On a beautiful Friday morning in the quiet little country town of Pine Island, Minn. (population 3,263) a family welcomed their new infant son. When life is so brand new and so tiny you become very aware just how fragile and dependent that life is. Witnessing a new life coming into the world fills you with emotions. Excitement, joy, love, and fear just to name a few. As a new father, there is nothing you wouldn’t do to protect and care for your infant child. Life is full of possibilities and new beginning. Life is good.
Forty-eight hours later, you are getting ready to go to your house to grab some clothes for mom and baby’s new car seat, so you can bring your new family home safe and sound.
Then the unthinkable happens…
A battery that you left charging for your toddler son’s toy car has caught fire and destroyed the two-car garage that is attached to your home. The garage was full of chemicals, weed sprayers, and tons of plastics that sent toxic smoke and soot throughout your home.

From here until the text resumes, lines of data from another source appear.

(* ===== verification/WindowManager.v ===== *)
(** * The controller of the immutable window

    Models [src/scripts/tools/manage_immutable_window.py], but for [install], and
    the files of [src/scripts/lib/deadman_evidence.py]: a window is declared,
    bound to a public comment and to a timer, audited at its start, aggregated by
    the canary after its end, and closed or superseded.

    The state is what the controller writes: the window directories with their
    records and staging files, and the systemd units.  A record is the document it
    holds, with sorted keys, and its number of hard links.  Every system call that
    writes can fail or be the last one of the process.  Everything else (clocks,
    documents elsewhere, their metadata and bytes, the commands) is observed from
    the runtime at a numbered event; one scan of the samples and one admission see
    one moment.  The aggregation by the canary is its own model, run on the
    evidence of that moment.  Only the controller and the canary that it starts
    write to the windows, as root, and a window directory is not [..]. *)
From S2P Require Import Prelude PyFloat PyValue PyTime PyDateTime PyPath PyJson PyEffect LifecycleCore Deadman Canary.
From S2P Require Import CanarySample CanaryReport CanaryMain Window.
#[local] Open Scope Z_scope.

(** ** State and runtime *)

Record file_meta := FileMeta {
  fm_regular : bool; fm_nlink : Z; fm_uid : Z; fm_mode : Z; fm_size : Z }.

Record wrecord := WRecord { wd_value : py; wd_links : Z }.
Definition record_key : Type := string * string.

(** A staging file knows the record that it was linked to. *)
Record wstate := WState {
  w_ev : nat;
  w_windows : gset string;
  w_records : gmap record_key wrecord;
  w_staging : gmap record_key (option string);
  w_units : gmap string string }.

Class WindowRuntime := {
  wr_sha256 : string → string;
  wr_now : nat → Z;
  wr_token : nat → string;
  wr_fault : nat → cfault;
  (** How much of an interrupted write is on disk. *)
  wr_takes : nat → nat;
  wr_linux : bool;
  wr_euid : Z;
  wr_symlink : nat → path → bool;
  wr_lock : nat → res unit;
  wr_machine_id : nat → res string;
  (** The owner and the mode of a window directory. *)
  wr_directory : nat → string → Z * Z;
  (** Documents of the host. *)
  wr_documents : nat → list (path * cnode);
  wr_meta : nat → path → file_meta;
  wr_bytes : nat → path → res string;
  wr_canary_uid : nat → Z;
  wr_run : nat → list string → res Z;
  wr_gh : nat → string → res (Z * string);
  wr_canary : nat → CanaryRuntime;
  wr_canary_links : nat → Z;
  wr_executable : path;
  wr_libraries : path * path }.

Abbreviation WM := (eff wstate).

Definition wtick (s : wstate) : wstate :=
  WState (S (w_ev s)) (w_windows s) (w_records s) (w_staging s) (w_units s).
Definition with_records f (s : wstate) : wstate :=
  WState (w_ev s) (w_windows s) (f (w_records s)) (w_staging s) (w_units s).
Definition with_staging f (s : wstate) : wstate :=
  WState (w_ev s) (w_windows s) (w_records s) (f (w_staging s)) (w_units s).
Definition with_units f (s : wstate) : wstate :=
  WState (w_ev s) (w_windows s) (w_records s) (w_staging s) (f (w_units s)).
Definition add_window (w : string) (s : wstate) : wstate :=
  WState (w_ev s) ({[w]} ∪ w_windows s) (w_records s) (w_staging s) (w_units s).

(** What the outside shows at this event. *)
Definition observed {A} (f : nat → A) : WM A := λ s, (ORet (f (w_ev s)), wtick s).
Definition observed_res {A} (f : nat → res A) : WM A := r ← observed f; e_lift r.

Definition WINDOW_ROOT : path := py_path "/var/lib/boost-gateway-immutable-windows".
Definition CANARY : path := py_path "/var/lib/boost-gateway-canary".
Definition RECORD : path := py_path "/etc/boost-gateway-canary/deployment-record.json".
Definition PYTHON : string := "/opt/boost-gateway-canary/venv/bin/python".
Definition CANARY_CLI : string := "/usr/local/libexec/boost-gateway-canary/external_business_canary.py".
Definition SYSTEMD : path := py_path "/etc/systemd/system".
Definition INSTALLED : path := py_path "/usr/local/libexec/boost-gateway-window".

Definition record_path (w name : string) : path := under WINDOW_ROOT [w; name].
Definition unit_path (name : string) : path := p_join SYSTEMD name.

Section manager.
Context `{WindowRuntime}.

Definition utcnow : WM Z := observed wr_now.
Definition required (condition : bool) (msg : string) : WM unit := e_lift (require condition msg).
Definition required_res (condition : res bool) (msg : string) : WM unit :=
  e_lift (require_res condition msg).

(** ** Reading *)

(** The checks of [secure_read] on the open file; its content is as long as its
    metadata says. *)
Definition secure_checks (maximum : Z) (secret : bool) (owner_uid : option Z) (m : file_meta) : res unit :=
  require (fm_regular m && (fm_nlink m =? 1)) "input must be a regular single-link file";;
  require ((fm_uid m =? 0) || (fm_uid m =? wr_euid)
           || match owner_uid with Some o => fm_uid m =? o | None => false end)
    "input owner is not trusted";;
  require (Z.land (fm_mode m) (if secret then 63 else 18) =? 0) "unsafe input permissions";;
  require (fm_size m <=? maximum) "input exceeds size limit".

Definition loads_object (n : cnode) : res pydict :=
  match n with
  | NDoc (PDict d) => Ok d
  | NDoc _ => Raise (Exn CDeadmanError "evidence must be an object")
  | NUnreadable => Raise (Exn COSError "cannot be opened")
  | NInvalid | NNotText => Raise (Exn CDeadmanError "invalid evidence JSON")
  | NNotFile => Raise (Exn CDeadmanError "input must be a regular single-link file")
  end.
(** The documents that are not under the root of the windows. *)
Definition outside (n : nat) : list (path * cnode) :=
  filter (λ x, parts_below (p_parts WINDOW_ROOT) (p_parts x.1) = None) (wr_documents n).
(** [read_json] of a file that is not a record of a window. *)
Definition document_at (n : nat) (owner_uid : option Z) (p : path) : res pydict :=
  require (is_absolute p) "input must be an absolute path";;
  match find_node p (outside n) with
  | None => Raise (Exn CFileNotFoundError "No such file or directory")
  | Some NUnreadable => Raise (Exn COSError "cannot be opened")
  | Some node => secure_checks MAX_JSON false owner_uid (wr_meta n p);; loads_object node
  end.
Definition outside_json (p : path) : WM pydict := observed_res (λ n, document_at n None p).
Definition digest_at (n : nat) (p : path) : res string := b ← wr_bytes n p; Ok (wr_sha256 b).
Definition outside_digest (p : path) : WM string := observed_res (λ n, digest_at n p).

Definition record_text (v : py) : string := json_dumps v +:+ newline.
Definition record_digest_of (v : py) : string := wr_sha256 (record_text v).
Definition record_meta (r : wrecord) : file_meta :=
  FileMeta true (wd_links r) 0 416 (Z.of_nat (String.length (record_text (wd_value r)))).

Definition read_record (m : gmap record_key wrecord) (w name : string) : res pydict :=
  match m !! (w, name) with
  | None => Raise (Exn CFileNotFoundError "No such file or directory")
  | Some r => secure_checks MAX_JSON false None (record_meta r);; loads_object (NDoc (wd_value r))
  end.
Definition record_json (w name : string) : WM pydict := e_read (λ s, read_record (w_records s) w name).
Definition record_digest (w name : string) : WM string := e_read (λ s,
  match w_records s !! (w, name) with
  | None => Raise (Exn CFileNotFoundError "No such file or directory")
  | Some r => Ok (record_digest_of (wd_value r))
  end).
Definition record_exists (w name : string) : WM bool :=
  e_gets (λ s, bool_decide (is_Some (w_records s !! (w, name)))).
Definition unit_digest (name : string) : WM string := e_read (λ s,
  match w_units s !! name with
  | None => Raise (Exn CFileNotFoundError "No such file or directory")
  | Some text => Ok (wr_sha256 text)
  end).

(** ** Writing *)

(** A system call: it is done, fails without effect, or the process dies. *)
Definition wsys (f : wstate → wstate) : WM unit := λ s,
  match wr_fault (w_ev s) with
  | FOk => (ORet (), f (wtick s))
  | FErr msg => (ORaise (Exn COSError msg), wtick s)
  | FDie after => (OCrash, if after then f (wtick s) else wtick s)
  end.

Definition open_staging (k : record_key) : WM unit :=
  taken ← e_gets (λ s, bool_decide (is_Some (w_staging s !! k)));
  if (taken : bool) then e_raise CFileExistsError "File exists"
  else wsys (with_staging <[k := None]>).
Definition link_record (k : record_key) (name : string) (value : py) : WM unit :=
  taken ← e_gets (λ s, bool_decide (is_Some (w_records s !! (k.1, name))));
  if (taken : bool) then e_raise CFileExistsError "File exists"
  else wsys (λ s, with_records <[(k.1, name) := WRecord value 2]> (with_staging <[k := Some name]> s)).
Definition unlink_staging (k : record_key) (s : wstate) : wstate :=
  let s' := with_staging (delete k) s in
  match w_staging s !! k with
  | Some (Some name) => with_records (alter (λ r, WRecord (wd_value r) (wd_links r - 1)) (k.1, name)) s'
  | _ => s'
  end.

(** The write, the sync, the link and the sync of the directory; then the staging
    name is removed. *)
Definition publish_record (k : record_key) (name : string) (value : py) : WM unit :=
  e_finally
    (wsys id;; wsys id;; link_record k name value;; wsys id)
    (wsys (unlink_staging k);; wsys id).

Definition create (w name : string) (value : pydict) : WM unit :=
  e_lift (nonsecret [] (PDict value));;
  required (NAME_RE name) "invalid evidence destination";;
  there ← e_gets (λ s, bool_decide (w ∈ w_windows s));
  if negb (there : bool) then e_raise CFileNotFoundError "No such file or directory"
  else
    token ← observed wr_token;
    let k := (w, ".record-" +:+ token) in
    owner ← observed (λ n, wr_directory n w);
    required (((owner.1 =? 0) || (owner.1 =? wr_euid)) && (Z.land owner.2 18 =? 0))
      "unsafe evidence directory";;
    open_staging k;;
    publish_record k name (jsort (PDict value)).

(** [path.open("x")], the write and [chmod]. *)
Definition write_unit (name text : string) : WM unit :=
  taken ← e_gets (λ s, bool_decide (is_Some (w_units s !! name)));
  if (taken : bool) then e_raise CFileExistsError "File exists"
  else
    wsys (with_units <[name := ""]>);;
    (λ s, let part := with_units <[name := str_take (wr_takes (w_ev s)) text]> (wtick s) in
          match wr_fault (w_ev s) with
          | FOk => (ORet (), with_units <[name := text]> (wtick s))
          | FErr msg => (ORaise (Exn COSError msg), part)
          | FDie _ => (OCrash, part)
          end);;
    wsys id.

(** ** Commands of the host *)

Definition run (args : list string) : WM unit :=
  code ← observed_res (λ n, wr_run n args);
  required (code =? 0) "governed host command failed".

Definition window_identity : WM string := b ← observed_res wr_machine_id; mret (wr_sha256 b).
Definition tool_digests : WM pydict :=
  finalizer ← outside_digest wr_executable;
  contract_ ← outside_digest wr_libraries.1;
  evidence ← outside_digest wr_libraries.2;
  canary ← outside_digest (py_path CANARY_CLI);
  mret [("finalizer", PStr finalizer); ("contract", PStr contract_); ("evidence", PStr evidence);
        ("canary", PStr canary)].

(** The files that the canary sees: the outside and the records of the window. *)
Definition window_nodes (s : wstate) (w : string) : list (path * cnode) :=
  omap (λ name, (λ r, (record_path w name, NDoc (wd_value r))) <$> w_records s !! (w, name))
    ["maintenance.json"; "aggregate.json"].
Definition aggregate_arguments (w end_ : string) : arguments :=
  Arguments CANARY RECORD None
    (CmdAggregate "30d" (Some end_) (Some (record_path w "maintenance.json"))
       (Some (record_path w "aggregate.json"))).
Definition canary_process (n : nat) (s : wstate) (w end_ : string) : outcome Z * cstate :=
  @canary_main (wr_canary n) (Ok []) (Ok "") (aggregate_arguments w end_)
    (CState 0 (outside n ++ window_nodes s w) [] []).
(** [run(PYTHON, CANARY_CLI, ..., "aggregate", ...)]; a process that an exception
    or a signal ended has not the exit status 0. *)
Definition run_canary (w end_ : string) : WM unit :=
  code ← (λ s,
    let n := w_ev s in
    let '(o, c) := canary_process n s w end_ in
    let s' := wtick s in
    (ORet match o with ORet code => code | ORaise _ => 1 | OCrash => -9 end,
     match w_records s !! (w, "aggregate.json"), find_node (record_path w "aggregate.json") (c_store c) with
     | None, Some (NDoc v) => with_records <[(w, "aggregate.json") := WRecord v (wr_canary_links n)]> s'
     | _, _ => s'
     end));
  required (code =? 0) "governed host command failed".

You leave the hospital and race home to assess the situation. The wretched odor hits you as soon as you open your car door. Opening the door to your house, you are immediately assaulted with the vision of soot, insulation, and water all over the floor. To your right, just inside the entry, sits Grandma’s prized organ that’s been in the family for years. Your son’s car seat sits on the table, destroyed. Your wife’s favorite jacket is hanging in the closet and that bottle of wine from your wedding that you were saving for a special occasion sits by the organ. It is all covered in black, toxic soot. All you can think about is how can I ever bring my new son into this house?
This was such a horrible situation this young father found himself in a couple of months ago. Now add the fact that his father had recently passed away from cancer caused by chemicals.
Mom and baby are set to check out of the hospital today and come home; the dad doesn’t even know where to begin.
Calling for Help
Service Restoration, a local restoration company, got the call and immediately went out to look at the job. Ray, the manager of the company’s brand new contents division, knew they needed help since the situation was so sensitive, so they called me (Annissa) for help!
Forty-eight hours later, my husband Kevin and I were on the job site. It was immediately clear the garage would need to be demoed to the studs, and all the contents in the garage were destroyed, so inventory was needed.
The structure team started on the garage pulling out contents to be logged as destroyed and disposed. From there, demolition could start and insulation could be removed from the attic area. The garage was attached to the house, however the structural damage was isolated to the garage except for one bedroom that was sprayed with water from the fire department so flooring had to be removed and 2-foot drywall cuts made to dry it out.
As demo was underway, the contents portion also got rolling. This was tricky as the homeowner/young father was terrified to have any of their items cleaned and returned to the home. Ray and I spent time with him going over the processes we would use to clean items and educating him to relieve his fears.
Based upon his fears, we also had a conversation with the adjuster and got approval to replace all the baby’s items – clothes, toys, books, everything. We also destroyed all pillows and food throughout the home. The adjuster was very understanding and gave us the leeway to make the necessary calls without concern. This made our job much easier. Educating both the homeowner and adjuster was very vital to our remediation and cleaning going without a hitch.
Our pack-out and demo took five days to complete with a crew of 12. During this time frame we logged all non-salvaged and salvaged items, transported contents to the facility to clean, and completed demo and dry-out on the home and garage. The structure was put on hold at one point until the homeowner and the insurance company could reach an agreement on the scope of work to be done. Contents were cleaned and returned to the property to be stored until the structural part of the job is complete.
Conversation & Understanding is Key
It was so important when dealing with the contents to involve the homeowner in the entire process. Often, their lives already feel out of control, so having them in the process gives them a better sense of control. This, in turn, makes our job easier – and their experience less stressful.
As restorers, we knew what could and could not be cleaned, but having the adjuster understand the homeowner’s concerns and past history was key in the experience for all involved to have the result we were after. Asking the homeowner to tell us the story of what happened and walk through the job with us before we began helped us know how to efficiently and effectively complete the job.
The next time you’re on a high-emotion job (or any job!), don’t forget to listen. In this case, listening to our client’s fears and concerns gave him the peace of mind he needed to get through this experience and confidence in our ability to help.